I was just taking a break by rereading this heartwarming little essay , which you should definitely check out. This made me think about what some "Hamming Questions" for philosophy are (i.e. big questions, which we nonetheless seem to be in a position to reasonably attack now)
1. Is there a meaningful distinction between statements that are "true by convention" and those that "state substantive claims about the world"? If not (I would guess there is not) what genuine distinction are people getting at when they say:
-it's a matter of convention that mountains have to be 100 feet
-the fact that I am a US citizen is a social/conventional truth (?)
-deliciousness and disgustingness are not something independently in the world but something that we project onto the world (???)
I suspect different things are at stake in each of these cases.
2. Why, despite our ability to quickly learn new words like `table', `policeman' and `gouche' has it proved to be so hard (impossible?) for philosophers to produce elegant necessary and sufficient conditions for the application of these terms using more primitive ones. Is it...
-that in learning new words we learn paradigm cases not definitions? (but cf. the known problems with e.g. trying to account for understanding "green apple" in terms of composing paradigm cases of "green" and "apple")
-that there is an adequate definition for being a policeman etc. to be found but they are ugly enough to be considered by linguists not philosophers (e.g. maybe they typically have many special clauses)?
-that external facts about natural kinds help determine the extension of terms like policeman, in a way that either gives these terms a very messy relationship to the extensions of other terms that we understand and/or makes it epistemically difficult for us to figure out what these relationships are?

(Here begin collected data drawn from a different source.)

(* ===== verification/Dispatch.v ===== *)
(** * Selection arithmetic (domain/dispatch.py).

    The eligibility clauses of one dispatch pass, the rank order over the
    eligible set and the selection of the one issue a pass claims. The draw
    among exact ties is the injected collaborator [draw]; what is assumed of
    it, where a theorem needs it, is the class [UniformDraw]: a draw answers a
    member of the non-empty sequence it is given. *)

From S2P Require Import Prelude PyStr Tracker Errors.

Definition clause_in_team (issue : TrackerIssue) (team_keys : gset string) : bool :=
  match team_key issue with
  | None => false
  | Some key => bool_decide (key ∈ team_keys)
  end.

Definition clause_in_scope (scope identifiers : list string) : bool :=
  match scope with
  | [] => true
  | _ => existsb (λ identifier, bool_decide (identifier ∈ scope)) identifiers
  end.

Definition clause_recorded_repository (team_bound : bool) (recorded : option string)
    (repo_url : string) : bool :=
  team_bound || bool_decide (recorded = Some repo_url).

Definition clause_approved (issue : TrackerIssue) : bool :=
  bool_decide (Q_APPROVED ∈ queue_states issue).

Definition clause_open (issue : TrackerIssue) : bool := is_open (state_kind issue).

Definition blocker_keys (issue : TrackerIssue) : list string :=
  relation_issue_key <$> filter (λ r, relation_kind r = BLOCKED_BY) (relations issue).

Definition live_blocker (issue : TrackerIssue) (blockers : pydict string TrackerIssue) :
    option string :=
  first_such
    (λ key, match dict_get blockers key with
            | Some blocker => clause_open blocker
            | None => false
            end)
    (blocker_keys issue).

Definition clause_unclaimed (claim : option ClaimResult) (run_is_live : bool) : bool :=
  match claim with None => negb run_is_live | Some _ => false end.

Definition clause_undelivered (has_open_delivery : bool) : bool := negb has_open_delivery.

(** ** Rank *)

Record RankKey := { rk_priority_rank : nat; rk_created_at : Z }.
#[export] Instance RankKey_eq_dec : EqDecision RankKey.
Proof. solve_decision. Defined.

Definition rank_pair (k : RankKey) : nat * Z := (rk_priority_rank k, rk_created_at k).

(** [RankKey.__lt__] *)
Definition RankKey_lt (self other : RankKey) : bool :=
  key_ltb (rank_pair self) (rank_pair other).

Definition rank_key (issue : TrackerIssue) : RankKey := {|
  rk_priority_rank := priority_rank (priority issue);
  rk_created_at := created_at issue;
|}.

Record Selection := { winner_key : string; tied : list string }.
#[export] Instance Selection_eq_dec : EqDecision Selection.
Proof. solve_decision. Defined.

Definition select_top_ranked (issues : list TrackerIssue) (draw : list string → string) :
    option Selection :=
  match issues with
  | [] => None
  | i :: rest =>
      let best := py_min RankKey_lt (rank_key i) (rank_key <$> rest) in
      let tied := sort_by id (issue_key <$> filter (λ issue, rank_key issue = best) issues) in
      match tied with
      | [key] => Some {| winner_key := key; tied := tied |}
      | _ => Some {| winner_key := draw tied; tied := tied |}
      end
  end.

Definition order_key (issue : TrackerIssue) : nat * (Z * string) :=
  (rk_priority_rank (rank_key issue), (rk_created_at (rank_key issue), issue_key issue)).

Definition ranked_order (issues : list TrackerIssue) : list string :=
  issue_key <$> sort_by order_key issues.

Definition DOMAIN_PRIORITY_ORDER : list IssuePriority :=
  sort_by priority_rank [URGENT; HIGH; MEDIUM; LOW; NONE].

(** What the injected draw promises: it answers one of the tied keys. *)
Class UniformDraw (draw : list string → string) : Prop :=
  draw_member keys : keys ≠ [] → draw keys ∈ keys.

(** ** Properties *)

Lemma RankKey_lt_false j k :
  RankKey_lt k j = false ↔ key_leb (rank_pair j) (rank_pair k) = true.
Proof. unfold RankKey_lt, key_ltb. apply negb_false_iff. Qed.

#[export] Instance rank_pair_inj : Inj (=) (=) rank_pair.
Proof. by intros [] [] [= -> ->]. Qed.

Section select.
Context (i : TrackerIssue) (rest : list TrackerIssue).
Local Notation issues := (i :: rest).
Local Notation best := (py_min RankKey_lt (rank_key i) (rank_key <$> rest)).

Lemma best_least j : j ∈ issues → key_leb (rank_pair best) (rank_pair (rank_key j)) = true.
Proof.
  intros Hj. apply (py_min_least rank_pair (rank_key i) (rank_key <$> rest)).
  change (rank_key j ∈ rank_key <$> issues). by apply list_elem_of_fmap_2.
Qed.

Lemma best_attained : ∃ j, j ∈ issues ∧ rank_key j = best.
Proof.
  pose proof (py_min_elem RankKey_lt (rank_key i) (rank_key <$> rest)) as Hb.
  change (best ∈ rank_key <$> issues) in Hb.
  apply list_elem_of_fmap in Hb as (j & Hj & ?). by exists j.
Qed.

(** Being of the least rank is having nothing ranked strictly above. *)
Lemma best_iff j : j ∈ issues →
  rank_key j = best ↔ ∀ k, k ∈ issues → RankKey_lt (rank_key k) (rank_key j) = false.
Proof.
  intros Hj. setoid_rewrite RankKey_lt_false. split.
  - intros -> k. apply best_least.
  - intros Hall. destruct best_attained as (m & Hm & Hmb). rewrite <-Hmb.
    apply (inj rank_pair), key_leb_antisym; [by apply Hall|].
    rewrite Hmb. by apply best_least.
Qed.

Lemma tied_nonempty : sort_by id (issue_key <$> filter (λ j, rank_key j = best) issues) ≠ [].
Proof.
  destruct best_attained as (j & Hj & Hb). intros E.
  assert (issue_key j ∈ sort_by id (issue_key <$> filter (λ j, rank_key j = best) issues)) as Hin.
  { apply elem_of_sort_by, list_elem_of_fmap_2, list_elem_of_filter. done. }
  rewrite E in Hin. by apply not_elem_of_nil in Hin.
Qed.

(** The head of the whole computed order is the least key of the tied set. *)
Lemma head_ranked_order :
  head (ranked_order issues)
  = head (sort_by id (issue_key <$> filter (λ j, rank_key j = best) issues)).
Proof.
  pose proof (sort_by_sorted order_key issues) as Hso.
  pose proof (sort_by_sorted id (issue_key <$> filter (λ j, rank_key j = best) issues)) as Hsk.
  pose proof tied_nonempty as Hne.
  assert (∀ j, j ∈ sort_by order_key issues ↔ j ∈ issues) as Hin
    by (intros; apply elem_of_sort_by).
  assert (∀ k, k ∈ sort_by id (issue_key <$> filter (λ j, rank_key j = best) issues) ↔
    ∃ j, j ∈ issues ∧ rank_key j = best ∧ issue_key j = k) as Hkin.
  { intros k. rewrite elem_of_sort_by, list_elem_of_fmap.
    setoid_rewrite list_elem_of_filter. naive_solver. }
  unfold ranked_order.
  destruct (sort_by order_key issues) as [|o os].
  { exfalso. destruct best_attained as (j & Hj & _). apply Hin in Hj. set_solver. }
  destruct (sort_by id _) as [|t ts]; [done|]. simpl. f_equal.
  apply StronglySorted_inv in Hso as [_ Ho]. apply StronglySorted_inv in Hsk as [_ Ht].
  rewrite Forall_forall in Ho. rewrite Forall_forall in Ht. unfold key_le in Ho, Ht.
  assert (∀ j, j ∈ issues → key_leb (order_key o) (order_key j) = true) as Hleast.
  { intros j Hj. apply Hin, elem_of_cons in Hj as [->|Hj]; [apply key_leb_refl|by apply Ho]. }
  assert (o ∈ issues) as Hoin by (apply Hin; by left).
  destruct (proj1 (Hkin t)) as (jt & Hjt & Hjb & Hjk); [by left|].
  assert (rank_key o = best) as Hob.
  { apply best_iff; [done|]. intros k Hk. apply RankKey_lt_false.
    apply Hleast in Hk. unfold order_key in Hk. rewrite prod_leb_iff in Hk.
    unfold rank_pair. apply prod_leb_iff. destruct Hk as [?|[? Hk]]; [by left|].
    right. split; [done|]. by apply prod_leb_fst in Hk. }
  pose proof (Hleast _ Hjt) as Hot. unfold order_key in Hot. rewrite Hob, Hjb in Hot.
  rewrite !prod_leb_iff in Hot.
  destruct Hot as [[_ []]|[_ [[_ []]|[_ Hot]]]]; [done..|].
  apply key_leb_antisym; [by subst t|].
  assert (issue_key o ∈ t :: ts) as Hk by (apply Hkin; by exists o).
  apply elem_of_cons in Hk as [->|Hk]; [apply key_leb_refl|]. by apply Ht.
Qed.
End select.

(** The selection of a pass. An empty eligible set selects nothing; otherwise
    the winner is one of the tied keys, the tied keys are exactly the keys of the
    issues no issue is ranked strictly above, and the first of them is the head of
    the whole computed rank order. *)
Theorem select_top_ranked_spec (issues : list TrackerIssue) (draw : list string → string)
    `{!UniformDraw draw} :
  match select_top_ranked issues draw with
  | None => issues = []
  | Some sel =>
      winner_key sel ∈ tied sel
      ∧ (∀ key, key ∈ tied sel ↔
           ∃ issue, issue ∈ issues ∧ issue_key issue = key
             ∧ ∀ other, other ∈ issues → RankKey_lt (rank_key other) (rank_key issue) = false)
      ∧ head (ranked_order issues) = head (tied sel)
  end.
Proof.
  destruct issues as [|i rest]; [done|]. unfold select_top_ranked.
  pose proof (tied_nonempty i rest) as Hne. pose proof (head_ranked_order i rest) as Hhead.
  assert (∀ key, key ∈ sort_by id (issue_key <$> filter
      (λ j, rank_key j = py_min RankKey_lt (rank_key i) (rank_key <$> rest)) (i :: rest)) ↔
    ∃ issue, issue ∈ i :: rest ∧ issue_key issue = key
      ∧ ∀ other, other ∈ i :: rest → RankKey_lt (rank_key other) (rank_key issue) = false) as Hk.
  { intros key. rewrite elem_of_sort_by, list_elem_of_fmap. setoid_rewrite list_elem_of_filter.
    split.
    - intros (j & -> & Hb & Hj). exists j. split_and!; [done..|]. by apply best_iff.
    - intros (j & Hj & <- & Hb). exists j. split_and!; [done| |done]. by apply best_iff. }
  revert Hne Hhead Hk. generalize (sort_by id (issue_key <$> filter
    (λ j, rank_key j = py_min RankKey_lt (rank_key i) (rank_key <$> rest)) (i :: rest))).
  intros [|k [|k' ks]] Hne Hhead Hk; [done|..]; split_and!; try done; simpl.
  - by left.
  - by apply draw_member.
Qed.

Lemma select_top_ranked_spec_witness :
  UniformDraw (λ keys, default "" (last keys))
  ∧ match select_top_ranked [plain_issue "B" STARTED; plain_issue "A" STARTED]
            (λ keys, default "" (last keys)) with
    | None => False
    | Some sel => winner_key sel ∈ tied sel ∧ tied sel = ["A"; "B"] ∧ winner_key sel = "B"
    end.
Proof.
  assert (UniformDraw (λ keys, default "" (last keys))) as Hd.
  { intros keys Hk. destruct (last keys) as [k|] eqn:E; simpl.
    - by apply last_Some_elem_of.
    - by apply last_None in E. }
  split; [exact Hd|].
  pose proof (select_top_ranked_spec [plain_issue "B" STARTED; plain_issue "A" STARTED] _) as H.
  vm_compute in H |- *. destruct H as [Hw _]. split; [exact Hw|by split].
Defined.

-that there are clean necessary and sufficient conditions to be given, but `atoms' of these definitions turn out to be metaphysically wild and wooly notions like `purpose' `agent' `blameworthy' so that providing necessary and sufficient conditions for claims about policemen, tables, etc. in terms of primitives like these doesn't feel like (and maybe isn't) making philosophical progress.
2' Why has it proved so hard for philosophers to paraphrase away ceterus paribus clauses, despite their apparently unproblematic use in the sciences.
3. Do facts about forcing independence and large cardinals have any consequences for the trilemma about how to think about the height of the hierarchy of sets. If mathematical facts can't decide this issue, what can?
4. What are the truth or assertability conditions for claims about literary "function" e.g. x foreshadows y, x alludes to y, x raises questions about whether y? Provide a metaphysical story about what makes statements of the above kind true, plus corresponding "logic" of literary criticism e.g. a formal algorithm that captures many if not all truth/assertability preserving inferences about literary function? Does this
-bonus: add axioms and inference rules to your logic of literary function until you get something that captures all intuitively valid forms of argument, or prove that no recursively axiomatizable logic can do this.
-bonus: determine what if any relationship there is between claims about literary function and biological function (I guess Kant thought there was a connection but he clearly likes cute solutions too much to be trustworthy on a matter like this!)
5. In virtue of what does a piece of music count as expressive of sadness, excitement etc.? If these facts are relevant to some parameter like species or prior musical tradition state the relevant parameter. This is an old and daunting question but...
Currently fashionable psychological research into how pieces of music produce similar *judgements* about expressing sadness excitement etc. in different people may suggest promising new proposals with regard to the philosophical question of what features of music make it *count* as expressing sadness, excitement etc. What kinds of lower level features do people seem to be causally responding to when they say that a piece of music is sad, and what if any general-purpose causal reasoning is involved in these judgements?